Lemma loop_enables env l s host s' host' err :
  keeps (fun _ => True) s -> NoDup l -> managed_loop (recoverManagedQuotaAccount Sum256 canonicalJSON cfg env) s host l = (s', host', err) ->
  forall i, (i ∉ l -> host' !! i = host !! i) /\ (i ∈ l -> host' !! i = host !! i \/ enabled env s host host' i).
Proof.
  revert s host. induction l as [|j l IH]; intros s host Hk Hnd; cbn [managed_loop].
  { intros [= <- <- <-] i. split; [done|by left]. }
  apply NoDup_cons in Hnd as [Hj Hnd].
  destruct (recoverManagedQuotaAccount _ _ _ _ _ _ _) as [[s1 h1] e1] eqn:E. destruct (recover_step _ _ _ _ _ _ _ Hk E) as [Hf Hcase].
  destruct e1 as [e|].
  - intros [= <- <- <-] i. rewrite elem_of_cons. destruct (decide (i = j)) as [-> |Hi]; [naive_solver|].
    destruct (proj2 Hf i Hi) as [E1 _]. rewrite E1. split; [done|by left].
  - intros Hl i. specialize (IH s1 h1 (proj1 Hf) Hnd Hl i) as [IH1 IH2]. rewrite elem_of_cons. destruct (decide (i = j)) as [-> |Hi].
    + split; [naive_solver|]. intros _. rewrite IH1 by done. destruct Hcase as [|(file & quota & Hen)]; [by left|right].
      exists file, quota. by rewrite IH1.
    + destruct (proj2 Hf i Hi) as [E1 _]. rewrite <- E1. split; [naive_solver|]. intros [?|Hin]; [done|].
      destruct (IH2 Hin) as [|Hen]; [by left|right]. by eapply enabled_framed.
Qed.

(** Settling the planned records creates none and keeps their fingerprints. *)
Definition subrecords (m m' : gmap string ManagedDisableRecord) : Prop :=
  forall i r', m' !! i = Some r' -> exists r, m !! i = Some r /\ mr_Fingerprint r = mr_Fingerprint r'.
(* ===== verification/Json.v ===== *)
(** * JSON values (encoding/json)

    What the program uses of [encoding/json]: [json.Valid], and [json.Unmarshal]
    into [any] and into maps of raw messages.  A value keeps its objects as lists
    of fields in the order of the text, duplicates included, and its numbers as
    literals; reading a field takes the last duplicate, as the decoder does.

    The parser is recursive descent with fuel; [Unmarshal] gives it more fuel
    than the text has bytes, and [parse_fuel] shows that more makes no
    difference. *)

From S2P Require Import Prelude GoStrings Float64.
From Stdlib Require Import Ascii.
#[local] Open Scope string_scope.
#[local] Open Scope list_scope.
#[local] Open Scope Z_scope.
#[local] Open Scope go_scope.

Inductive json :=
  | JNull
  | JBool (b : bool)
  | JNumber (literal : string)
  | JString (s : string)
  | JArray (items : list json)
  | JObject (fields : list (string * json)).

(** ** Bytes and runes *)

Definition code (c : ascii) : Z := Z.of_N (N_of_ascii c).
Definition byte (n : Z) : ascii := ascii_of_N (Z.to_N n).
Definition chr (n : Z) : string := String (byte n) EmptyString.

(** [utf8.EncodeRune] *)
Definition encodeRune (r : Z) : string :=
  if r <? 128 then chr r
  else if r <? 2048 then chr (192 + Z.shiftr r 6) +:+ chr (128 + Z.land r 63)
  else if r <? 65536 then chr (224 + Z.shiftr r 12) +:+ chr (128 + Z.land (Z.shiftr r 6) 63) +:+ chr (128 + Z.land r 63)
  else chr (240 + Z.shiftr r 18) +:+ chr (128 + Z.land (Z.shiftr r 12) 63)
       +:+ chr (128 + Z.land (Z.shiftr r 6) 63) +:+ chr (128 + Z.land r 63).
Definition runeError : Z := 65533.

(** The length of a valid encoded rune at the front of a string, as
    [utf8.DecodeRune] accepts it, for the bytes beyond ASCII. *)
Definition cont (lo hi : Z) (c : ascii) : bool := (lo <=? code c) && (code c <=? hi).
Definition runeLength (c : ascii) (s : string) : nat :=
  let n := code c in
  match s with
  | String c1 s1 =>
      if (194 <=? n) && (n <=? 223) then if cont 128 191 c1 then 2%nat else 0%nat
      else
        match s1 with
        | String c2 s2 =>
            if (224 <=? n) && (n <=? 239) then
              let lo := if n =? 224 then 160 else 128 in
              let hi := if n =? 237 then 159 else 191 in
              if cont lo hi c1 && cont 128 191 c2 then 3%nat else 0%nat
            else
              match s2 with
              | String c3 _ =>
                  if (240 <=? n) && (n <=? 244) then
                    let lo := if n =? 240 then 144 else 128 in
                    let hi := if n =? 244 then 143 else 191 in
                    if cont lo hi c1 && cont 128 191 c2 && cont 128 191 c3 then 4%nat else 0%nat
                  else 0%nat
              | EmptyString => 0%nat
              end
        | EmptyString => 0%nat
        end
  | EmptyString => 0%nat
  end.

* * * * * * *

Try it -
Look in the material above for the line with "keeps (fun _" and the line with "What the program", and transcribe exactly those lines and all lines between them, nothing more.

Solution below -
  keeps (fun _ => True) s -> NoDup l -> managed_loop (recoverManagedQuotaAccount Sum256 canonicalJSON cfg env) s host l = (s', host', err) ->
  forall i, (i ∉ l -> host' !! i = host !! i) /\ (i ∈ l -> host' !! i = host !! i \/ enabled env s host host' i).
Proof.
  revert s host. induction l as [|j l IH]; intros s host Hk Hnd; cbn [managed_loop].
  { intros [= <- <- <-] i. split; [done|by left]. }
  apply NoDup_cons in Hnd as [Hj Hnd].
  destruct (recoverManagedQuotaAccount _ _ _ _ _ _ _) as [[s1 h1] e1] eqn:E. destruct (recover_step _ _ _ _ _ _ _ Hk E) as [Hf Hcase].
  destruct e1 as [e|].
  - intros [= <- <- <-] i. rewrite elem_of_cons. destruct (decide (i = j)) as [-> |Hi]; [naive_solver|].
    destruct (proj2 Hf i Hi) as [E1 _]. rewrite E1. split; [done|by left].
  - intros Hl i. specialize (IH s1 h1 (proj1 Hf) Hnd Hl i) as [IH1 IH2]. rewrite elem_of_cons. destruct (decide (i = j)) as [-> |Hi].
    + split; [naive_solver|]. intros _. rewrite IH1 by done. destruct Hcase as [|(file & quota & Hen)]; [by left|right].
      exists file, quota. by rewrite IH1.
    + destruct (proj2 Hf i Hi) as [E1 _]. rewrite <- E1. split; [naive_solver|]. intros [?|Hin]; [done|].
      destruct (IH2 Hin) as [|Hen]; [by left|right]. by eapply enabled_framed.
Qed.

(** Settling the planned records creates none and keeps their fingerprints. *)
Definition subrecords (m m' : gmap string ManagedDisableRecord) : Prop :=
  forall i r', m' !! i = Some r' -> exists r, m !! i = Some r /\ mr_Fingerprint r = mr_Fingerprint r'.
(* ===== verification/Json.v ===== *)
(** * JSON values (encoding/json)

    What the program uses of [encoding/json]: [json.Valid], and [json.Unmarshal]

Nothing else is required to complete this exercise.